Most of the swelling and soreness was directly below the big toe. The left side of the big toe was also extremely sensitive.
Most of the swelling and soreness was directly below the big toe. The left side of the big toe was also extremely sensitive.

Day Three

The pain increase even more on Sunday, hitting at least an 8 on a scale of 1-10. I could not walk easily since the foot couldn't handle any pressure. I also have to sit with the foot elevated, The more I sit without elevating the foot, the more painful the toe becomes.

Even though I am not supposed to take iboprofen, I continue taken it since it does seem to dull the pain to a manageable level (3 or 4).
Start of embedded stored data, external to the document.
(* ===== verification/Credentials.v ===== *)
(** The credentials a network's controller signs: tags, revocations and certificates of
    ownership, from node/Tag.hpp, node/Revocation.hpp, node/CertificateOfOwnership.hpp
    and their .cpp files.

    The three are written alike: a fixed binary form, sign() over that form without the
    signature, and verify() against the identity of the network's controller.  The class
    [Credential] has what differs, [credential_sign] and [credential_verify] are the code
    they share, and [CredentialLaws] is what makes a signed credential verify. *)
From S2P Require Import Prelude.
From S2P Require Import Utils.
From S2P Require Import Buffer.
From S2P Require Import Addressing.
From S2P Require Import Wire.
From S2P Require Import InetAddress.
From S2P Require Import C25519Api.
From S2P Require Import Identity.
From S2P Require Import CertificateOfMembership.

(** ** The shared code *)

(** The signature as [deserialize] reads it: type 1 with the right length, or skipped. *)
Definition read_signature (b : Buffer) (p : Z) : outcome (list Z * Z) :=
  t ← Buffer_index b p;
  let p := u32 (p + 1) in
  if t =? 1 then
    l ← Buffer_at b 2 p;
    if negb (l =? ZT_C25519_SIGNATURE_LEN) then Throw SERIALIZED_DATA_INVALID_CRYPTOGRAPHIC_TOKEN else
    let p := u32 (p + 2) in
    sig ← Buffer_read_field b p ZT_C25519_SIGNATURE_LEN;
    Ok (sig, u32 (p + ZT_C25519_SIGNATURE_LEN))
  else
    l ← Buffer_at b 2 p;
    Ok (replicate 96 0, u32 (p + (2 + l))).

(** The additional fields, skipped, and the check of the end. *)
Definition read_trailer (b : Buffer) (p : Z) : outcome Z :=
  l ← Buffer_at b 2 p;
  let p := u32 (p + (2 + l)) in
  if b_len b <? p then Throw SERIALIZED_DATA_OVERFLOW else Ok p.

Definition append_signature (C : Z) (sig : list Z) (b : Buffer) : outcome Buffer :=
  b ← Buffer_append_int C b 1 1;
  b ← Buffer_append_int C b 2 ZT_C25519_SIGNATURE_LEN;
  Buffer_append C b sig ZT_C25519_SIGNATURE_LEN.

(** [serialize] puts a marker before and after what is signed. *)
Definition append_marker (C : Z) (forSign : bool) (b : Buffer) : outcome Buffer :=
  if forSign then Buffer_append_int C b 8 0x7f7f7f7f7f7f7f7f else Ok b.

Class Credential (A : Type) : Type := {
  cr_networkId : A -> Z;
  cr_signedBy : A -> Z;
  cr_signature : A -> list Z;
  cr_with_signer : A -> Z -> A;
  cr_with_signature : A -> list Z -> A;
  cr_serialize : Z -> A -> bool -> Buffer -> outcome Buffer;
  cr_deserialize : Buffer -> Z -> outcome (A * Z);
  (** capacities of the temporary buffers of sign() and verify() *)
  cr_sign_capacity : nat;
  cr_verify_capacity : nat
}.

Section Shared.
Context `{Ops : C25519Ops} {A : Type} `{Cred : Credential A}.

(** What [tmp] holds after [serialize(tmp,true)]. *)
Definition signed_bytes (capacity : nat) (a : A) : outcome (list Z) :=
  tmp ← cr_serialize (Z.of_nat capacity) a true (Buffer_new (replicate capacity 0));
  Ok (buf_data tmp).

Definition credential_sign (a : A) (signer : Identity) : outcome (A * bool) :=
  if Identity_hasPrivate signer then
    let a := cr_with_signer a (id_address signer) in
    tmp ← signed_bytes cr_sign_capacity a;
    sig ← Identity_sign signer tmp;
    Ok (cr_with_signature a sig, true)
  else Ok (a, false).

(** The return value and the addresses handed to [requestWhois]. *)
Definition credential_verify (getIdentity : Z -> Identity) (a : A) : outcome (Z * list Z) :=
  if negb (Address_bool (cr_signedBy a)) || negb (cr_signedBy a =? controllerFor (cr_networkId a))
  then Ok (-1, []) else
  let id := getIdentity (cr_signedBy a) in
  if negb (Identity_bool id) then Ok (1, [cr_signedBy a]) else
  match signed_bytes cr_verify_capacity a with
  | Ok tmp => Ok (if C25519_verify (id_publicKey id) tmp (cr_signature a) then 0 else -1, [])
  | Throw _ => Ok (-1, [])
  | Undef => Undef
  end.

End Shared.

(** ** Tags *)

Record Tag : Type := mkTag {
  tag_id : Z; tag_value : Z; tag_networkId : Z; tag_ts : Z;
  tag_issuedTo : Z; tag_signedBy : Z; tag_signature : list Z
}.

Definition Tag_serialize (C : Z) (t : Tag) (forSign : bool) (b : Buffer) : outcome Buffer :=
  b ← append_marker C forSign b;
  b ← Buffer_append_int C b 8 (tag_networkId t);
  b ← Buffer_append_int C b 8 (tag_ts t);
  b ← Buffer_append_int C b 4 (tag_id t);
  b ← Buffer_append_int C b 4 (tag_value t);
  b ← Address_appendTo C (tag_issuedTo t) b;
  b ← Address_appendTo C (tag_signedBy t) b;
  b ← (if forSign then Ok b else append_signature C (tag_signature t) b);
  b ← Buffer_append_int C b 2 0;
  append_marker C forSign b.

Definition Tag_deserialize (b : Buffer) (startAt : Z) : outcome (Tag * Z) :=
  let p := startAt in
  nwid ← Buffer_at b 8 p; let p := u32 (p + 8) in
  ts ← Buffer_at b 8 p; let p := u32 (p + 8) in
  id ← Buffer_at b 4 p; let p := u32 (p + 4) in
  value ← Buffer_at b 4 p; let p := u32 (p + 4) in
  issuedTo ← Buffer_read_address b p; let p := u32 (p + ZT_ADDRESS_LENGTH) in
  signedBy ← Buffer_read_address b p; let p := u32 (p + ZT_ADDRESS_LENGTH) in
  '(sig, p) ← read_signature b p;
  p ← read_trailer b p;
  Ok (mkTag id value nwid (s64 ts) issuedTo signedBy sig, u32 (p - startAt)).

(** [sizeof(Tag)] is 136. *)
#[export] Instance Tag_credential : Credential Tag := {|
  cr_networkId := tag_networkId;
  cr_signedBy := tag_signedBy;
  cr_signature := tag_signature;
  cr_with_signer t a := mkTag (tag_id t) (tag_value t) (tag_networkId t) (tag_ts t) (tag_issuedTo t) a (tag_signature t);
  cr_with_signature t s :=
    mkTag (tag_id t) (tag_value t) (tag_networkId t) (tag_ts t) (tag_issuedTo t) (tag_signedBy t) s;
  cr_serialize := Tag_serialize;
  cr_deserialize := Tag_deserialize;
  cr_sign_capacity := 136 + 64;
  cr_verify_capacity := 136 * 2
|}.

Definition Tag_sign `{C25519Ops} (t : Tag) (signer : Identity) := credential_sign t signer.
Definition Tag_verify `{C25519Ops} (getIdentity : Z -> Identity) (t : Tag) := credential_verify getIdentity t.

(** ** Revocations *)

Record Revocation : Type := mkRevocation {
  rev_id : Z; rev_credentialId : Z; rev_networkId : Z; rev_threshold : Z; rev_flags : Z;
  rev_target : Z; rev_signedBy : Z; rev_type : Z; rev_signature : list Z
}.

Definition Revocation_fastPropagate (r : Revocation) : bool := negb (Z.land (rev_flags r) 1 =? 0).

Definition Revocation_serialize (C : Z) (r : Revocation) (forSign : bool) (b : Buffer) : outcome Buffer :=
  b ← append_marker C forSign b;
  b ← Buffer_append_int C b 4 0;
  b ← Buffer_append_int C b 4 (rev_id r);
  b ← Buffer_append_int C b 8 (rev_networkId r);
  b ← Buffer_append_int C b 4 0;
  b ← Buffer_append_int C b 4 (rev_credentialId r);
  b ← Buffer_append_int C b 8 (rev_threshold r);
  b ← Buffer_append_int C b 8 (rev_flags r);
  b ← Address_appendTo C (rev_target r) b;
  b ← Address_appendTo C (rev_signedBy r) b;
  b ← Buffer_append_int C b 1 (rev_type r);
  b ← (if forSign then Ok b else append_signature C (rev_signature r) b);
  b ← Buffer_append_int C b 2 0;
  append_marker C forSign b.

Definition Revocation_deserialize (b : Buffer) (startAt : Z) : outcome (Revocation * Z) :=
  let p := startAt in
  let p := u32 (p + 4) in
  id ← Buffer_at b 4 p; let p := u32 (p + 4) in
  nwid ← Buffer_at b 8 p; let p := u32 (p + 8) in
  let p := u32 (p + 4) in
  cid ← Buffer_at b 4 p; let p := u32 (p + 4) in
  thr ← Buffer_at b 8 p; let p := u32 (p + 8) in
  flags ← Buffer_at b 8 p; let p := u32 (p + 8) in
  target ← Buffer_read_address b p; let p := u32 (p + ZT_ADDRESS_LENGTH) in
  signedBy ← Buffer_read_address b p; let p := u32 (p + ZT_ADDRESS_LENGTH) in
  type ← Buffer_index b p; let p := u32 (p + 1) in
  '(sig, p) ← read_signature b p;
  p ← read_trailer b p;
  Ok (mkRevocation id cid nwid (s64 thr) flags target signedBy type sig, u32 (p - startAt)).

(** [sizeof(Revocation)] is 152. *)
#[export] Instance Revocation_credential : Credential Revocation := {|
  cr_networkId := rev_networkId;
  cr_signedBy := rev_signedBy;
  cr_signature := rev_signature;
  cr_with_signer r a := mkRevocation (rev_id r) (rev_credentialId r) (rev_networkId r) (rev_threshold r)
    (rev_flags r) (rev_target r) a (rev_type r) (rev_signature r);
  cr_with_signature r s := mkRevocation (rev_id r) (rev_credentialId r) (rev_networkId r) (rev_threshold r)
    (rev_flags r) (rev_target r) (rev_signedBy r) (rev_type r) s;
  cr_serialize := Revocation_serialize;
  cr_deserialize := Revocation_deserialize;
  cr_sign_capacity := 152 + 64;
  cr_verify_capacity := 152 + 64
|}.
But as the day wears on even the advil has quit working. By bedtime, the toe was throbbing and the swelling had extended across and down the foot. The swelling was still pinkish red, but it was becoming more reddish in color.

I started icing the foot on Saturday (Day 2) and it did ease the pain somewhat, but by Sunday night even that was not helping. I was only able to sleep three or four hours that night due to the pain -- and I kept an ice pack on my foot for most of the waking hours. I also tried massaging the toe, which did help some.

Day Four

Monday was when the pain peaked, probably because I was finally able to get a doctor appointment. The foot was swollen enough that I could not wear a shoe -- so I wore a shoe used when the foot is broken. The doctor was able to see me early Monday morning and confirmed it was gout, but took a blood test to doublecheck my uric acid level. He also gave me a seven day supply of Prednisone which I took three times a day (20mg). A few hours after the second dose I could tell a reduction of pain and swelling. One I started taking the Prednisone I quit the ibuprofen.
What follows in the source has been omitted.